Bütün Eserleri 3 - Ömer Seyfettin Kitap özeti, konusu ve incelemesi
Bütün Eserleri 3 kimin eseri? Bütün Eserleri 3 kitabının yazarı kimdir? Bütün Eserleri 3 konusu ve anafikri nedir? Bütün Eserleri 3 kitabı ne anlatıyor? Bütün Eserleri 3 PDF indirme linki var mı? Bütün Eserleri 3 kitabının yazarı Ömer Seyfettin kimdir? İşte Bütün Eserleri 3 kitabı özeti, sözleri, yorumları ve incelemesi...

Kitap Künyesi
Yazar: Ömer Seyfettin
Yayın Evi: Bilgi Yayınevi
İSBN: 9789754940329
Sayfa Sayısı: 160
Bütün Eserleri 3 Ne Anlatıyor? Konusu, Ana Fikri, Özeti
Çağdaş Türk edebiyatının öncülerinden olan Ömer Seyfettin yaşıtları gibi çalışmalarını roman üzerinde değil, kendisine daha yakın bulduğu küçük hikaye türü üzerinde yoğunlaştırmış, bir yandan çağdaş Türk hikayeciliğinin ana temellerini atarken, bir yandan da özü ve anlatımıyla son derece kişisel bir hikaye evreni kurmayı başarmıştır.
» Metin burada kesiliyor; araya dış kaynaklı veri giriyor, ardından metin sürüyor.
(* ===== verification/Monitor.v ===== *)
(** The monitor ([acdp-tui/src/app.rs], [ipc_handler.rs], [components.rs]): the
    messages of the proxies it receives, the tables it keeps of them, the
    user's queries and the activity feed.

    A clock reading, a generated identifier, the outcome of a call to the
    system or of a message sent to the proxy is an input.  The quick
    actions are in [QuickActions], the start in [Startup]. *)

From Stdlib Require Import Floats.SpecFloat.
From S2P Require Import Prelude McpError Messages Transform Text Common Session IpcServer Client CodeGenerator ModelManager Streaming MonitorUi.

(** ** Data ([components.rs], [semantic_status.rs], [diagnostics.rs]) *)

Module components.
Module ClientStatus.
Inductive t : Type := Connected | Disconnected | Error.
End ClientStatus.

Module ServerType.
Inductive t : Type := Proxy | Gateway | Server.

#[global] Instance t_eq_dec : EqDecision t.
Proof. solve_decision. Defined.
End ServerType.

Module ServerStatus.
Inductive t : Type := Starting | Running | Degraded | Stopped | Error.
End ServerStatus.

Module ActivityStatus.
Inductive t : Type := Processing | Success | Failed.
Definition label (self : t) : string :=
  match self with Processing => "Processing" | Success => "Success" | Failed => "Failed" end.
End ActivityStatus.

Module Client.
Record t : Type := mk {
  id : string;
  name : string;
  description : string;
  status : ClientStatus.t;
  requests_sent : Z;
  last_activity : Z
}.
End Client.

Module Server.
Record t : Type := mk {
  id : string;
  name : string;
  description : string;
  server_type : ServerType.t;
  status : ServerStatus.t;
  requests_received : Z;
  last_activity : Z;
  routing_mode : option string;
  model_status : option string;
  target_address : option string
}.
(* ===== verification/Families.v ===== *)
(** The families of protocol messages ([acdp-core/src/messages/tools.rs],
    [resources.rs], [prompts.rs], [sampling.rs], [logging.rs]) with the
    serialisation serde derives for them, and the hand-written deserialiser of
    tools. *)

From S2P Require Import Prelude Messages Text ParamValidation Initialization.

(** ** What serde derives *)

(** [Serialize] and [Deserialize] *)
Class Serde `{JN : JsonNumbers} (A : Type) := {
  to_value : A -> Value;
  from_value : Value -> option A
}.

(** What is written is read back, for the readable values. *)
Class SerdeLaws `{JN : JsonNumbers} (A : Type) {S : Serde A} := {
  readable : A -> Prop;
  from_to (a : A) : readable a -> from_value (to_value a) = Some a
}.

(** The numbers JSON has of a [u64], and of a finite [f64] *)
Class JsonWords `{JF : JsonFloats} {JU : JsonUnsigned} := { num_from_u64 : Z -> Num }.

Class JsonWordLaws `{JF : JsonFloats} {JU : JsonUnsigned} {JW : JsonWords} := {
  num_as_from_u64 z : is_u64 z -> num_as_u64 (num_from_u64 z) = Some z;
  num_as_from_f64 x : is_finite x = true -> exists n, num_from_f64 x = Some n /\ num_as_f64 n = x
}.

Section serde.
Context `{JN : JsonNumbers}.

#[global] Instance string_serde : Serde string := {| to_value := VString; from_value := str_of |}.
#[global] Instance bool_serde : Serde bool := {| to_value := VBool; from_value := bool_of |}.
#[global] Instance value_serde : Serde Value := {| to_value v := v; from_value := Some |}.

#[global] Instance list_serde {A} {S : Serde A} : Serde (list A) := {|
  to_value l := VArray (List.map to_value l);
  from_value v := match v with VArray l => mapM from_value l | _ => None end
|}.

(** The members of a struct: of an object by their names, of an array by their
    places, where the last [tail] may be missing *)
Definition members (names : list string) (tail : nat) (v : Value) : option (list (option Value)) :=
  match v with
  | VObject e => Some (List.map (field e) names)
  | VArray l =>
      if ((length l <=? length names) && (length names <=? length l + tail))%nat
      then Some (List.map Some l ++ repeat None (length names - length l)%nat) else None
  | _ => None
  end.

(** A struct with a flattened map is read from objects only. *)
Definition flat_members (names : list string) (v : Value) : option (list (option Value) * gmap string Value) :=
  match v with VObject e => Some (List.map (field e) names, flattened names e) | _ => None end.

(** The members that are there *)
Definition object (fields : list (string * option Value)) : list (string * Value) :=
  omap (fun '(k, v) => option_map (pair k) v) fields.

(** A required member, an [Option], and one with a default *)
Definition need {A} {S : Serde A} (v : option Value) : option A := match v with Some v => from_value v | None => None end.
Definition maybe {A} {S : Serde A} (v : option Value) : option (option A) := optional from_value v.
Definition or_default {A} {S : Serde A} (d : A) (v : option Value) : option A :=
  match v with Some v => from_value v | None => Some d end.

(** [#[serde(tag = "type")]]: the tag and what is left for the variant *)
Definition tagged (v : Value) : option (string * Value) :=
  match v with
  | VObject e =>
      match field e "type" with
      | Some (VString tag) => Some (tag, VObject (List.filter (fun m => negb (String.eqb m.1 "type")) e))
      | _ => None
      end
  | VArray (VString tag :: rest) => Some (tag, VArray rest)
  | _ => None
  end.

Definition tag (name : string) (fields : list (string * option Value)) : Value :=
  VObject (("type"%string, VString name) :: object fields).

(** An enum without data, by the names of its variants *)
Definition variant {A} (variants : list (string * A)) (v : Value) : option A :=
  match v with
  | VString s | VObject [(s, VNull)] =>
      match List.find (fun x => String.eqb x.1 s) variants with Some x => Some x.2 | None => None end
  | _ => None
  end.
"Bomba" Ömer Seyfettin'in hikaye kitapları arasında, gördüğü ilgi bakımından, en başta gelenlerinden biridir. Bu kitapta Ömer Seyfettin'in sınır boyu hikayeleri bir araya getirilmiştir. Bunlardan "Primo Türk Çocuğu" adlı uzun hikayenin bugüne değin hiçbir kitaba girmeyen son altı tefrikası yayınevimizce bulunup derlenerek edebiyat dünyamıza sunulmuştur.
Bütün Eserleri 3 Alıntıları - Sözleri
- Hayat acı bir ilaç... Aşk onun içine katılmış bir şeker! Vay şekersiz bu ilacı içmeye kalkanların hâline!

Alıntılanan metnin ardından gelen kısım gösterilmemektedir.